**ASSIGNED TASK:** Repeat the stretch of entries below from the line with "length of the text; [OrderText]: one" through the line with "transactions, the CQRS". Include both ends and add nothing.

**INFORMATION PROVIDED:**
··········
(* ===== verification/Prelude.v ===== *)
(** * FraiseQL: a verification library

    FraiseQL is a GraphQL framework over PostgreSQL: a resolver receives a filter as
    a nested dictionary, the library normalises it against what was registered for
    the view, renders it as SQL with parameters, and runs the query.  This library
    models the parts of the Python code (under [src/src/fraiseql]) that decide what
    is asked of the database, who may ask it and what is kept of the answer, and
    proves what makes them correct.

    ** The program's parts and the files that model them

    A filter goes through these parts, in this order:

    - [Filters], [WhereInput] ([sql/graphql_where_generator.py]): the input classes a
      schema offers for a type, and their objects as dictionaries.
    - [Views] ([db.py]: [register_type_for_view] and the validation of mappings):
      the two global registries, from a view's name to its type and to its metadata,
      as one state that registration reads and extends or refuses to.
    - [Casing] ([utils/casing.py]): camel case to snake case and back, for names and
      for the keys of nested data.
    - [Normalize] ([where_normalization.py], and in [db.py] [_normalize_where] and
      [_apply_view_column_mapping]): the dictionary to a [where_clause], the column
      mapping and the declared types applied to the tree.
    - [FieldCondition], [WhereClause] ([where_clause.py]): the operator tables, the
      validated condition and tree, and [to_sql] of both.
    - [SqlBuilder] ([sql/where/core/sql_builder.py], in part): JSONB paths and
      hierarchy subqueries.
    - [OpBase], [OpCore], [OpPg], [Registry] ([sql/operators]): the operator
      strategies behind one interface, one record of functions per class, and the
      registry that routes an operator to the last strategy registered for it.
    - [FindQuery] ([db.py]): the statements of [find], [find_one] and the read helpers,
      with the filters that always apply, grouping, order and bounds;
      [OrderBy], [OrderText] ([sql/order_by_generator.py],
      [sql/graphql_order_by_generator.py] and the texts of [db.py]): sort keys.
    - [Pagination], [Cursor], [PageStore] ([cqrs/pagination.py]): the statement and the
      page of a cursor paginator, the text of a cursor, and what PostgreSQL documents
      of such statements.
    - [Dates], [PartialPeriod], [PeriodFilter] ([partial_period.py], and in [db.py]
      the cut points of [_build_partial_period_union_query]): the calendar, the
      periods of a grain, the intervals of a union of views, and the bounds taken
      out of a clause.

    A request goes through these:

    - [Apq], [CompactJson] ([storage/apq_store.py], [middleware/apq_caching.py],
      [fastapi/routers.py]): automatic persisted queries and their response cache, and
      the JSON text its keys are made of; [Turbo] ([fastapi/turbo.py]): the registry of
      persisted queries with eviction; [WeightedTurbo] ([fastapi/turbo_enhanced.py]): the
      registry that weighs them.
    - [QueryLimits] ([gql/query_limits.py]): depth and complexity of a document.
    - [Selections], [MutationSelections], [MultiField] ([core/fragment_resolver.py],
      [core/ast_parser.py], [core/selection_tree.py], [mutations/mutation_decorator.py],
      [fastapi/routers.py]): what a query, a mutation and a request with several root
      fields select; [FieldResolvers] ([core/field_resolvers.py]): whether a query
      selects a field that has a resolver of its own; [NestedFilters]
      ([core/nested_field_resolver.py]): nested fields read by their key, and the
      filters of nested arrays.
    - [DataLoader], [Loaders] ([optimization]): loads that wait for a batch, as a step
      relation over the events of one loop, and the loaders of rows.
    - [Authorization] ([security/authorization.py], [security/decision_cache.py],
      [security/field_auth.py]): decisions on operations and fields, their cache, and
      the filters they leave for the repository.
    - [Inputs] ([types/coercion.py], [types/constructor.py],
      [mutations/sql_generator.py], [mutations/rust_executor.py]): input objects and
      the call of a mutation's function.
    - [ResultCache] ([caching]): cached reads of the repository, their keys, their
      table and what a write forgets.
    - [Subscriptions] ([subscriptions/websocket.py]): a WebSocket connection with the
      tasks of its subscriptions, as a step relation over the events of one loop.

    These parts stand beside them:

    - [Csrf] ([security/csrf_protection.py]): tokens against forged requests and what
      has to carry one; [RequestLimits] ([security/rate_limiting.py],
      [security/client_ip.py]): the limits of clients, and the address of a client;
      [BodyLimits] ([middleware/body_size_limiter.py]): the sizes of bodies.
    - [Roles] ([enterprise/rbac]): inherited roles, the permissions of a user, and their
      cache in two layers with versions, with runs of requests and changes as a step
      relation; [AuditLog] ([enterprise/audit/event_logger.py]): events, their batch and
      the transactions that write it, as a step relation.
    - [RateLimiter] ([middleware/rate_limiter.py]): the in-memory limiter and the
      middleware, with runs as a step relation.
    - [Tokens] ([auth/native/tokens.py], [router.py], [provider.py]): access and
      refresh tokens, rotation, reuse and logout over the two tables, with
      concurrent refreshes as a step relation; [TokenRevocation]
      ([auth/token_revocation.py]): the service over two stores.
    - [Regex] (Python's [re], as far as it is used), [Scalars], [Checksums]
      ([types/scalars]): the text scalars with the patterns of their modules.

    Shared by all: this file (errors, dictionaries in insertion order, strings, the
    scope [py_scope]), [PyVal] (values and the language's operations on them), and
    [Sql], [Shape] (composed SQL and what is said about it).  A file whose name ends in
    [Laws] holds the theorems of the part it is named after; [Grouping], [Reading],
    [Meaning] and [ValueFree] hold those of the tree of conditions and of
    normalisation.  The other files have their theorems at their ends.

    ** How the code is modelled

    A function that may raise is a function into [result]; of an exception only the
    class is kept.  Objects that change (the registries, the deques, the tables, the
    caches) are records passed from call to call; the code's own names are kept.  A
    call under a lock is one step; where the code awaits between reading and writing,
    the steps are apart ([Tokens.refresh_step], and the events of [Subscriptions],
    [DataLoader], [Roles] and [AuditLog], each of which is what one coroutine does between
    two of its awaits; the statements of one computation of permissions see one state of
    the tables).  SQL is
    [composable], the tree psycopg's classes build: fixed text, identifiers, literals
    and parameter marks are different constructors, so that where a value goes can be
    stated.  What psycopg renders from an identifier or a literal, the [jwt] library,
    SHA-256 and MD5, graphql-core's parser and the application's authorizer are
    parameters, with their documented laws as classes ([Psycopg], [JwtLaws]) or as
    hypotheses; each has a concrete instance in a witness.  A GraphQL schema and the
    classes of a program, which the code reads by reflection, are tables.
    Interfaces between parts are classes as well: [StrategyLaws] is what a strategy
    promises the registry, the store of revoked tokens what it promises the service,
    and the clients' theorems use nothing else.

    ** What is proved

    - The tree is what is asked: the rendered text, read with PostgreSQL's
      precedence, is the tree ([to_sql_reading]); as many parameters as marks
      ([to_sql_params_fit]); every read of the repository keeps the filters that always
      apply ([reads_keep_the_mandatory_filters]), and groups hold each entry
      ([nested_object_holds_each_entry]).
    - No injection: texts depend on the shape of the values only, for a filter from
      end to end ([filter_values_stay_parameters]); a registered view is asked for its
      own columns ([filter_reads_its_view]); sort keys write fixed texts
      ([sort_keys_write_fixed_texts]) and are read back ([order_text_roundtrip]).
    - Normalisation resolves every condition and keeps the meaning of a dictionary
      ([normalize_dict_where_resolves], [normalize_dict_where_meaning]); every type gets
      a where input ([every_type_gets_a_where_input]), clean filters and the objects of
      where inputs are answered by what they say ([clean_filters_are_answered],
      [where_objects_are_answered]); names of keys come back ([keys_roundtrip]).  The
      elements of a nested array pass a filter as the rows of a view do
      ([elements_are_filtered_as_rows]), and no operator is passed over
      ([unknown_operators_are_refused]).
    - Pages: walking from cursor to cursor gets every row once and ends
      ([walk_gets_every_row_once]).  Periods: the union reads each day once
      ([union_reads_each_day_once]).
    - Authorization: only authorized rows are read ([authorized_rows_only]); cached
      answers are the authorizer's ([cached_answers_are_the_authorizers]), and what is
      served was decided ([served_by_a_decision]).
    - Inputs have the type of their class ([coerced_inputs_inhabit_their_class]) and a
      mutation sends what was sent ([mutation_sends_what_was_sent]).
    - Selections: the document of a mutation, the flat paths of rows and the merged
      paths of a request with several root fields hold what GraphQL collects
      ([mutation_asks_for_what_is_selected], [rows_hold_what_is_selected],
      [merged_rows_keep_what_is_selected]); the types that lead to a field resolver are
      found ([reaching_is_what_leads_to_a_resolver]) and none is passed over
      ([no_field_resolver_is_passed_over]).
    - Batches: loading many keys is a lookup that asks for each missing key once
      ([load_many_is_a_lookup]), every load is answered ([every_load_is_answered]) with
      a value of its own key ([values_are_of_their_key]), and the loaders of rows put
      the rows at their keys ([batch_of_rows]).
    - Forged requests: no mutation passes without a token
      ([no_mutation_without_a_token]), and a token is good for its session and its time
      only ([a_token_is_of_its_session]).
    - Limits: an admitted document has bounded responses
      ([admitted_responses_are_bounded]); the rate limiter decides by the window of
      admitted requests ([check_decides_by_history]), fixed windows bound a client
      ([windows_bound_a_client]), Redis counts as memory does when nobody comes between
      ([redis_counts_as_memory]), and nobody chooses the address that is counted
      ([forged_hops_do_not_count]); no body is longer than its limit
      ([bodies_are_bounded]).
    - Roles: permissions are those of the assigned roles and of the roles above them
      ([permissions_are_inherited]); cached ones were computed for the same user and
      tenant not long ago ([answers_were_computed]), and are current where versions move
      in time ([versions_keep_answers_current]).  Audit: no event of a batch is lost but
      for those logged in the moment after a loop ([batched_events_are_kept]), and a flush
      writes the batch ([a_flush_writes_the_batch]).
    - Caches: a cached read answers as an earlier one did, a failing cache is not seen
      ([cached_reads_answer_as_before], [a_failing_cache_is_not_seen]); stored responses
      keep callers apart ([cached_responses_keep_callers_apart]); a persisted query runs
      under its hash ([persisted_queries_run_under_their_hash]), and the registry of
      [Turbo] keeps the last ones used ([turbo_registry_is_lru]), the one with weights
      as many and as heavy ones as it may ([weights_stay_bounded]).
    - Tokens: a refresh token is exchanged once, whatever interleaves
      ([refresh_exchanges_once]); both stores of revoked tokens keep their promise
      ([stores_keep_promise]).
    - Subscriptions: one stream per id ([one_stream_per_id]), nothing from a finished
      one ([a_finished_stream_is_silent]), and a connection can always be left
      ([every_connection_can_be_left]).
    - Scalars: accepted texts come back ([scalars_roundtrip]); check digits catch the
      errors they are made for ([iban_catches_errors]).

    Where the code does less than it means to, a theorem or an example shows on what
    input; these stand beside the theorem they limit.

    ** Bounds and fuel

    Integers are Python's, hence [Z].  Recursion that is not structural takes fuel:

    - [normalize_dict_where] and the generation of where inputs: the interpreter's
      recursion limit; fuel above the size of the dictionary, or above the number of
      classes, is never used up and changes nothing.  The filters of nested arrays have
      the same limit, enough when it is above the size of the filter.
    - The walks of [Selections], [MutationSelections], [MultiField] and
      [FieldResolvers]: the same limit, and enough when it is above the depth of the
      document with its fragments written out ([fits]); the rounds that find the types
      with field resolvers are one more than the types.
    - [QueryLimits]: one more than the number of fragments, since a fragment under
      measurement is not entered again.
    - [Regex]: the parser of a pattern three times its length and two, the matcher the
      length of the text; [OrderText]: one more than the length of the text;
      [Reading.read]: the length of the text ([read_fuel]).
    - The walk of a client through pages: one more than the number of rows.
    - [PyVal.strip_zeros]: the number of bits, more than the zeros it removes.

    ** What is not modelled

    The Rust pipeline (another language); what runs statements: connections,
    transactions, the CQRS executor; FastAPI's glue and the command line; schema and
    type generation by reflection, introspection, incremental views and tracing;
    logging, warnings and statistics.  Of the parts above: the PostgreSQL backends of
    the limiter and of persisted queries, the SQL text of a partial-period branch, user
    accounts and passwords, [TurboRouter], the mutation decorator's processing of
    results, the decorators of subscriptions (caching, filters, complexity, lifecycle)
    and [remove_connection], locations and masking of errors in requests with several
    root fields, and the hooks, docstrings and caches that are built by reflection.
    Key stores, the triggers that chain and sign audit events, the mutations on roles and
    row-level security are the database's part or services around it.  Beyond the parts
    above, what remains is mostly reflection and glue: field detection for filters, the
    SELECT lists of the older translator, the scalars over [ipaddress], [datetime] and
    [uuid].  Strings are 8-bit characters and case is that of ASCII; floats are exact
    decimals. *)
From stdpp Require Import base decidable strings list pretty.
From Stdlib Require Import ZArith Lia.
(** The depth of parentheses after a text read at depth [d]; [None] when it
    closes one it did not open, or has a connective outside all parentheses. *)
Fixpoint scan (d : nat) (ts : list token) : option nat :=
  match ts with
  | [] => Some d
  | TLp :: ts' => scan (S d) ts'
  | TRp :: ts' => match d with O => None | S d' => scan d' ts' end
  | TAnd :: ts' | TOr :: ts' => match d with O => None | S _ => scan d ts' end
  | _ :: ts' => scan d ts'
  end.

(** A text that AND and OR take as one operand. *)
Definition operand (ts : list token) : Prop := scan 0 ts = Some 0.

#[export] Instance operand_dec ts : Decision (operand ts).
Proof. unfold operand. apply _. Defined.

Definition is_kw (kw t : token) : bool :=
  match kw, t with TAnd, TAnd => true | TOr, TOr => true | _, _ => false end.

(** The operands of connective [kw] outside all parentheses. *)
Fixpoint split_top (kw : token) (d : nat) (cur : list token) (ts : list token) : list (list token) :=
  match ts with
  | [] => [rev cur]
  | t :: ts' =>
      if is_kw kw t && Nat.eqb d 0 then rev cur :: split_top kw 0 [] ts'
      else split_top kw (match t with TLp => S d | TRp => pred d | _ => d end) (t :: cur) ts'
  end.

(** ** Lemmas *)

Lemma scan_app d a b : scan d (a ++ b) = scan d a ≫= λ d', scan d' b.
Proof.
  revert d. induction a as [|t a IH]; intros d; [done|].
  destruct t; cbn; try apply IH; destruct d; cbn; try apply IH; done.
Qed.

Lemma scan_weaken k d d' ts : scan d ts = Some d' → scan (k + d) ts = Some (k + d').
Proof.
  revert d. induction ts as [|t ts IH]; intros d; cbn; [congruence|].
  destruct t; cbn; try apply IH.
  - intros H%IH. by rewrite Nat.add_succ_r in H.
  - destruct d as [|d]; [done|]. intros H%IH. by rewrite Nat.add_succ_r.
  - destruct d as [|d]; [done|]. intros H%IH. by rewrite Nat.add_succ_r in *.
  - destruct d as [|d]; [done|]. intros H%IH. by rewrite Nat.add_succ_r in *.
Qed.

Lemma operand_scan d ts : operand ts → scan d ts = Some d.
Proof. intros H%(scan_weaken d). by rewrite Nat.add_0_r in H. Qed.

Lemma operand_app a b : operand a → operand b → operand (a ++ b).
Proof. unfold operand. intros Ha Hb. by rewrite scan_app, Ha. Qed.

Lemma operand_concat l : Forall operand l → operand (concat l).
Proof. induction 1; [done|]. by apply operand_app. Qed.

(** Anything whose parentheses match is an operand once it is in parentheses. *)
Lemma operand_paren ts : scan 1 ts = Some 1 → operand (TLp :: ts ++ [TRp]).
Proof. unfold operand. cbn. rewrite scan_app. by intros ->. Qed.

Lemma scan_intersperse d kw l :
  is_kw kw kw = true → Forall operand l →
  scan (S d) (concat (intersperse [kw] l)) = Some (S d).
Proof.
  intros Hkw. induction 1 as [|x l Hx Hl IH]; [done|].
  destruct l as [|y l]; cbn.
  - rewrite app_nil_r. by apply operand_scan.
  - rewrite scan_app, operand_scan by done. cbn. by destruct kw.
Qed.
··········
**THE ANSWER:**
      length of the text; [OrderText]: one more than the length of the text;
      [Reading.read]: the length of the text ([read_fuel]).
    - The walk of a client through pages: one more than the number of rows.
    - [PyVal.strip_zeros]: the number of bits, more than the zeros it removes.

    ** What is not modelled

    The Rust pipeline (another language); what runs statements: connections,
    transactions, the CQRS executor; FastAPI's glue and the command line; schema and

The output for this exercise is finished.